> **Source data**:
::::::

(** X25.  Construction only appends: the nodes of head and body that were there
    stay, in their order; the style element is appended to the head unless
    some element already had its id, and the container to the body unless
    some element already had its id. *)
Theorem construct_only_appends (d : Document) (forms : list Form) :
  let d' := (construct d forms).1 in
  headNodes d'
  = headNodes d
    ++ match getElementById stylesId d with
       | Some _ => []
       | None => [mkElement "style" stylesId EmptyString]
       end
  ∧ bodyNodes d'
    = bodyNodes d
      ++ match getElementById containerId d with
         | Some _ => []
         | None => [mkElement "div" containerId "toast-container"]
         end.
Proof.
  intros d'. subst d'. unfold construct, init. cbn [fst].
  pose proof (getElementById_styles_after_container d) as Hs.
  unfold addStyles.
  destruct (getElementById stylesId (createNotificationContainer d).1) as [s|] eqn:E1,
           (getElementById stylesId d) as [s0|] eqn:E0.
  2: { destruct Hs as [_ Hs]. now specialize (Hs eq_refl). }
  2: { destruct Hs as [Hs _]. now specialize (Hs eq_refl). }
  all: unfold createNotificationContainer;
    destruct (getElementById containerId d); simpl; now rewrite ?app_nil_r.
Qed.

End ConstructionFacts.

(** ** Form groups as a tree: flat pages *)

Module GroupFacts.
Import Dom FormHandler Groups.

(** Induction on a tree with the hypothesis for every child. *)
Lemma Node_induction (P : Node → Prop) :
  (∀ text, P (Feedback text)) →
  (∀ i children, Forall P children → P (Element i children)) →
  ∀ n, P n.
Proof.
  intros HF HE. fix IH 1. intros [text|i children]; [apply HF|].
  apply HE. induction children as [|c children IHc]; constructor; [apply IH | exact IHc].
Qed.

Lemma elem_of_flat_map_ids (j : nat) (children : list Node) :
  j ∈ flat_map ids children ↔ ∃ c, c ∈ children ∧ j ∈ ids c.
Proof.
  rewrite list_elem_of_In, in_flat_map.
  split; intros (c & Hc & Hj); exists c; rewrite ?list_elem_of_In in *; now split.
Qed.

Lemma childrenOf_absent (g : nat) (n : Node) : g ∉ ids n → childrenOf g n = None.
Proof.
  induction n as [text|i children IH] using Node_induction; intros Hg; [reflexivity|].
  simpl in *. apply not_elem_of_cons in Hg as [Hne Hg].
  rewrite (proj2 (Nat.eqb_neq i g)) by congruence.
  induction children as [|c children IHc]; [reflexivity|].
  apply Forall_cons in IH as [IHhead IHtail]. simpl in Hg.
  apply not_elem_of_app in Hg as [Hc Hrest].
  simpl. rewrite (IHhead Hc). now apply IHc.
Qed.

Lemma childrenOf_present (g : nat) (n : Node) : g ∈ ids n → is_Some (childrenOf g n).
Proof.
  induction n as [text|i children IH] using Node_induction; intros Hg.
  - now apply elem_of_nil in Hg.
  - simpl in *. destruct (i =? g) eqn:E; [eauto|].
    apply Nat.eqb_neq in E. apply elem_of_cons in Hg as [->|Hg]; [congruence|].
    clear E. induction children as [|c children IHc]; [now apply elem_of_nil in Hg|].
    apply Forall_cons in IH as [IHhead IHtail]. simpl in Hg.
    simpl. destruct (childrenOf g c) as [cs|] eqn:Ec; [simpl; eauto|].
    apply elem_of_app in Hg as [Hg|Hg]; [|now apply IHc].
    destruct (IHhead Hg) as [cs Hcs]. congruence.
Qed.

Lemma alterChildren_absent (g : nat) (h : list Node → list Node) (n : Node) :
  g ∉ ids n → alterChildren g h n = n.
Proof.
  induction n as [text|i children IH] using Node_induction; intros Hg; [reflexivity|].
  simpl in *. apply not_elem_of_cons in Hg as [Hne Hg].
  rewrite (proj2 (Nat.eqb_neq i g)) by congruence. f_equal.
  induction children as [|c children IHc]; [reflexivity|].
  apply Forall_cons in IH as [IHhead IHtail]. simpl in Hg.
  apply not_elem_of_app in Hg as [Hc Hrest].
  rewrite fmap_cons, (IHhead Hc). f_equal. now apply IHc.
Qed.

Lemma elements_removeFirstFeedback (children : list Node) :
  elements (removeFirstFeedback children) = elements children.
Proof.
  unfold elements. induction children as [|[text|i cs] rest IH]; [reflexivity| |].
  - simpl. now rewrite filter_cons_False by (simpl; discriminate).
  - simpl. rewrite !filter_cons_True by reflexivity. now rewrite IH.
Qed.

Lemma elements_append_feedback (children : list Node) (text : string) :
  elements (children ++ [Feedback text]) = elements children.
Proof.
  unfold elements. rewrite filter_app, filter_cons_False by (simpl; discriminate).
  now rewrite filter_nil, app_nil_r.
Qed.

Lemma omap_elements {A} (f : Node → option A) (children : list Node) :
  (∀ text, f (Feedback text) = None) →
  omap f (elements children) = omap f children.
Proof.
  intros Hf. unfold elements. induction children as [|[text|i cs] rest IH]; [reflexivity| |].
  - rewrite filter_cons_False by (simpl; discriminate).
    change (omap f (Feedback text :: rest))
      with (match f (Feedback text) with Some y => y :: omap f rest | None => omap f rest end).
    now rewrite Hf.
  - rewrite filter_cons_True by reflexivity.
    change (omap f (Element i cs :: rest))
      with (match f (Element i cs) with Some y => y :: omap f rest | None => omap f rest end).
    rewrite <- IH. reflexivity.
Qed.

Lemma flat_map_ids_elements (children : list Node) :
  flat_map ids (elements children) = flat_map ids children.
Proof.
  unfold elements. induction children as [|[text|i cs] rest IH]; [reflexivity| |].
  - now rewrite filter_cons_False by (simpl; discriminate).
  - rewrite filter_cons_True by reflexivity. simpl. now rewrite IH.
Qed.

Lemma ids_alterChildren (g : nat) (h : list Node → list Node) (n : Node) :
  keepsElements h → ids (alterChildren g h n) = ids n.
Proof.
  intros Hh. induction n as [text|i children IH] using Node_induction; [reflexivity|].
  simpl. destruct (i =? g).
  - simpl. f_equal.
    now rewrite <- (flat_map_ids_elements (h children)), Hh, flat_map_ids_elements.
  - simpl. f_equal. induction children as [|c children IHc]; [reflexivity|].
    apply Forall_cons in IH as [IHhead IHtail].
    rewrite fmap_cons. simpl. now rewrite IHhead, IHc.
Qed.

(** *** Looking up and altering *)

Lemma head_omap_fmap {A B} (F : Node → option A) (G : Node → option B) (k : B → A)
      (a : Node → Node) (l : list Node) :
  Forall (λ c, F (a c) = k <$> G c) l →
  head (omap F (a <$> l)) = k <$> head (omap G l).
Proof.
  induction 1 as [|c l Hc _ IH]; [reflexivity|].
  rewrite fmap_cons. simpl. rewrite Hc. destruct (G c); [reflexivity | exact IH].
Qed.

Lemma head_omap_Some {A} (F : Node → option A) (l : list Node) (y : A) :
  head (omap F l) = Some y → ∃ c, c ∈ l ∧ F c = Some y.
Proof.
  induction l as [|c l IH]; [discriminate|]. simpl.
  destruct (F c) as [z|] eqn:E.
  - simpl. intros [= ->]. exists c. split; [left | exact E].
  - intros H. destruct (IH H) as (c' & Hc' & E'). exists c'. split; [now right | exact E'].
Qed.

Lemma childrenOf_alterChildren_eq (g : nat) (h : list Node → list Node) (n : Node) :
  childrenOf g (alterChildren g h n) = h <$> childrenOf g n.
Proof.
  induction n as [text|i children IH] using Node_induction; [reflexivity|].
  simpl. destruct (i =? g) eqn:E; simpl; rewrite E; [reflexivity|].
  now apply head_omap_fmap.
Qed.

Lemma childrenOf_within (g : nat) (n : Node) (children : list Node) :
  childrenOf g n = Some children → ∀ j, j ∈ flat_map ids children → j ∈ ids n.
Proof.
  revert children. induction n as [text|i cs IH] using Node_induction;
    intros children H j Hj; [discriminate|].
  simpl in *. destruct (i =? g).
  - injection H as <-. now right.
  - right. apply head_omap_Some in H as (c & Hc & E).
    apply elem_of_flat_map_ids. exists c. split; [exact Hc|].
    rewrite Forall_forall in IH. exact (IH c Hc children E j Hj).
Qed.

Lemma NoDup_flat_map_ids (children : list Node) (c : Node) :
  NoDup (flat_map ids children) → c ∈ children → NoDup (ids c).
Proof.
  induction children as [|c' children IH]; intros Hnd Hc; [now apply elem_of_nil in Hc|].
  simpl in Hnd. apply NoDup_app in Hnd as (Hhead & _ & Htail).
  apply elem_of_cons in Hc as [->|Hc]; [exact Hhead | now apply IH].
Qed.

Lemma fmap_alterChildren_absent (g : nat) (h : list Node → list Node) (l : list Node) :
  g ∉ flat_map ids l → alterChildren g h <$> l = l.
Proof.
  induction l as [|c l IH]; intros Hg; [reflexivity|].
  simpl in Hg. apply not_elem_of_app in Hg as [Hc Hl].
  now rewrite fmap_cons, alterChildren_absent, IH.
Qed.

Lemma childrenOf_alterChildren_ne (g g' : nat) (h : list Node → list Node) (n : Node) :
  g' ≠ g → NoDup (ids n) → keepsElements h →
  childrenOf g' (alterChildren g h n)
  = (λ cs : list Node, alterChildren g h <$> cs) <$> childrenOf g' n.
Proof.
  intros Hne Hnd Hh. revert Hnd.
  induction n as [text|i children IH] using Node_induction; intros Hnd; [reflexivity|].
  simpl in Hnd. apply NoDup_cons in Hnd as [Hi Hnd].
  simpl. destruct (i =? g) eqn:E.
  - apply Nat.eqb_eq in E. subst i. simpl.
    rewrite (proj2 (Nat.eqb_neq g g')) by congruence.
    rewrite <- (omap_elements (childrenOf g') (h children)) by reflexivity.
    rewrite Hh, omap_elements by reflexivity.
    destruct (head (omap (childrenOf g') children)) as [cs|] eqn:Ecs; [|reflexivity].
    simpl. f_equal. symmetry. apply fmap_alterChildren_absent.
    apply head_omap_Some in Ecs as (c & Hc & Ecs). intros Hg. apply Hi.
    apply elem_of_flat_map_ids. exists c. split; [exact Hc|].
    exact (childrenOf_within _ _ _ Ecs g Hg).
  - simpl. destruct (i =? g') eqn:E'; [reflexivity|].
    apply head_omap_fmap. rewrite Forall_forall in IH |- *.
    intros c Hc. apply (IH c Hc). exact (NoDup_flat_map_ids _ _ Hnd Hc).
Qed.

::::::

> **Activity**:
The answer needed is a single number: how many lines in the records above hold the string "keepsElements". Please write nothing else.

> **Solution**:
2